Stored data
★ ★ ★ ★ ★ ★ ★
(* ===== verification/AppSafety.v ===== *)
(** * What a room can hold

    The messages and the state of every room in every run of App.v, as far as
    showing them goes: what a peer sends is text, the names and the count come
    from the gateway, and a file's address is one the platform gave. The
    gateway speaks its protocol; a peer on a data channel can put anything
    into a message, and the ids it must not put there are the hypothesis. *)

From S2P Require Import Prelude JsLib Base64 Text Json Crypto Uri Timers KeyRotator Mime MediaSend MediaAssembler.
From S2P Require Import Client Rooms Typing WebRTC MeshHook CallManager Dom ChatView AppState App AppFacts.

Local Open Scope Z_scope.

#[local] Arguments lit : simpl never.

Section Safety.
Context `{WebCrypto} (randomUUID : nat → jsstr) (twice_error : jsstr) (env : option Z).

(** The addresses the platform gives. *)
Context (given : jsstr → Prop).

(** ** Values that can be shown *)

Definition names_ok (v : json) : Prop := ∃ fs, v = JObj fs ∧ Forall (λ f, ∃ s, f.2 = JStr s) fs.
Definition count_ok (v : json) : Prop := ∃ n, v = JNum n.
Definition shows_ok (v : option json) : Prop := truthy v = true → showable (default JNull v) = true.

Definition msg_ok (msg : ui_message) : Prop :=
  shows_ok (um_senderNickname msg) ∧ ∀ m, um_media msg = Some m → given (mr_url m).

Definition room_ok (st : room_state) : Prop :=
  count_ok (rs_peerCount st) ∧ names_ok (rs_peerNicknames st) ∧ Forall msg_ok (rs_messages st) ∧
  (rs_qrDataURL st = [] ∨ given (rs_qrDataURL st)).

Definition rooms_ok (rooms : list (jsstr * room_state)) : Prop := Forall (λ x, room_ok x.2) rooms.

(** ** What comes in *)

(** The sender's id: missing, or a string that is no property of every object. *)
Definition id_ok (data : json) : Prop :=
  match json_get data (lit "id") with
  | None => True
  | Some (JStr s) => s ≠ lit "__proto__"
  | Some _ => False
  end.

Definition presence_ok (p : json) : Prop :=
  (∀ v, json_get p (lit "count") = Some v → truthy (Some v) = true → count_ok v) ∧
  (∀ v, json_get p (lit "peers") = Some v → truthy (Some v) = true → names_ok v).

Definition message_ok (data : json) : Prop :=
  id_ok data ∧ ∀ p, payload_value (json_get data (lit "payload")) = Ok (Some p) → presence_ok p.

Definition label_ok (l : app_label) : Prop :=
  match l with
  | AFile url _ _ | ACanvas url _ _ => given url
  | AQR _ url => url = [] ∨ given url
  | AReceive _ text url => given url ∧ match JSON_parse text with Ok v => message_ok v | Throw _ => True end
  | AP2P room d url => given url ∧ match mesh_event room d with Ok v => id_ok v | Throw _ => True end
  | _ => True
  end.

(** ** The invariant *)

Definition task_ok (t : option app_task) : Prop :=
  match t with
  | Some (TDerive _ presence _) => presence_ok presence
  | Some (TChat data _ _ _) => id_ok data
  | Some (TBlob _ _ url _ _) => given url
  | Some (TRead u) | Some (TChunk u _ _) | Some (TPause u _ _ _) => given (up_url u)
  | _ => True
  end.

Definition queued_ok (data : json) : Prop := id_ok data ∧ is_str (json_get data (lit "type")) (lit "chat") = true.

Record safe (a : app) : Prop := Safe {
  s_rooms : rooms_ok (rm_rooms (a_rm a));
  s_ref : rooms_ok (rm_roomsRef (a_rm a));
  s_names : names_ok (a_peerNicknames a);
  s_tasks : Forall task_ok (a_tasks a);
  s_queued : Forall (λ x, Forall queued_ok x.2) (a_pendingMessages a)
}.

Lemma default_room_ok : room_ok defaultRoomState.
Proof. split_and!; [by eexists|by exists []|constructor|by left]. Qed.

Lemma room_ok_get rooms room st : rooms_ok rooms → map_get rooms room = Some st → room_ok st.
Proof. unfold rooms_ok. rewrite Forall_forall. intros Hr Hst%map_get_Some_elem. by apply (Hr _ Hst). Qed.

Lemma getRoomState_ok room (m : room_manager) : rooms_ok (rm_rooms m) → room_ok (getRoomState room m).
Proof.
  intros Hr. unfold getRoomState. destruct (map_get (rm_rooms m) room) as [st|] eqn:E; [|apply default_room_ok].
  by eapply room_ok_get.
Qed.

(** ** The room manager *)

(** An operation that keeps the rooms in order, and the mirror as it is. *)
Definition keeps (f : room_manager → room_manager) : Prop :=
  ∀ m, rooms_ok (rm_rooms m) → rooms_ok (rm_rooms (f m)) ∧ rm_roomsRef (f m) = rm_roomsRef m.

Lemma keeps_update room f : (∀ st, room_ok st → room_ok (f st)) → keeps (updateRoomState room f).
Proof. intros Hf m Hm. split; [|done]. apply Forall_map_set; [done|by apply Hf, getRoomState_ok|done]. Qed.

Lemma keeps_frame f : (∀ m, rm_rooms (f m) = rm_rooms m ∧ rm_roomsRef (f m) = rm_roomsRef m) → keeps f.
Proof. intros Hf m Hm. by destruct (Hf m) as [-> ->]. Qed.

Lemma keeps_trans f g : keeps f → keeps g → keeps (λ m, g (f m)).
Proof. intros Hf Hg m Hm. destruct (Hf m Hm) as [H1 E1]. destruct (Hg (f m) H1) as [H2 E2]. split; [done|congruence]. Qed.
★ ★ ★ ★ ★ ★ ★
* [EXERCISE DETAILS]: Please output exactly the lines between the one holding "id_ok data ∧ ∀" and the one holding "Proof. unfold rooms_ok." in the records above, inclusive, and nothing more.

* [EXERCISE RESPONSE]:
  id_ok data ∧ ∀ p, payload_value (json_get data (lit "payload")) = Ok (Some p) → presence_ok p.

Definition label_ok (l : app_label) : Prop :=
  match l with
  | AFile url _ _ | ACanvas url _ _ => given url
  | AQR _ url => url = [] ∨ given url
  | AReceive _ text url => given url ∧ match JSON_parse text with Ok v => message_ok v | Throw _ => True end
  | AP2P room d url => given url ∧ match mesh_event room d with Ok v => id_ok v | Throw _ => True end
  | _ => True
  end.

(** ** The invariant *)

Definition task_ok (t : option app_task) : Prop :=
  match t with
  | Some (TDerive _ presence _) => presence_ok presence
  | Some (TChat data _ _ _) => id_ok data
  | Some (TBlob _ _ url _ _) => given url
  | Some (TRead u) | Some (TChunk u _ _) | Some (TPause u _ _ _) => given (up_url u)
  | _ => True
  end.

Definition queued_ok (data : json) : Prop := id_ok data ∧ is_str (json_get data (lit "type")) (lit "chat") = true.

Record safe (a : app) : Prop := Safe {
  s_rooms : rooms_ok (rm_rooms (a_rm a));
  s_ref : rooms_ok (rm_roomsRef (a_rm a));
  s_names : names_ok (a_peerNicknames a);
  s_tasks : Forall task_ok (a_tasks a);
  s_queued : Forall (λ x, Forall queued_ok x.2) (a_pendingMessages a)
}.

Lemma default_room_ok : room_ok defaultRoomState.
Proof. split_and!; [by eexists|by exists []|constructor|by left]. Qed.

Lemma room_ok_get rooms room st : rooms_ok rooms → map_get rooms room = Some st → room_ok st.
Proof. unfold rooms_ok. rewrite Forall_forall. intros Hr Hst%map_get_Some_elem. by apply (Hr _ Hst). Qed.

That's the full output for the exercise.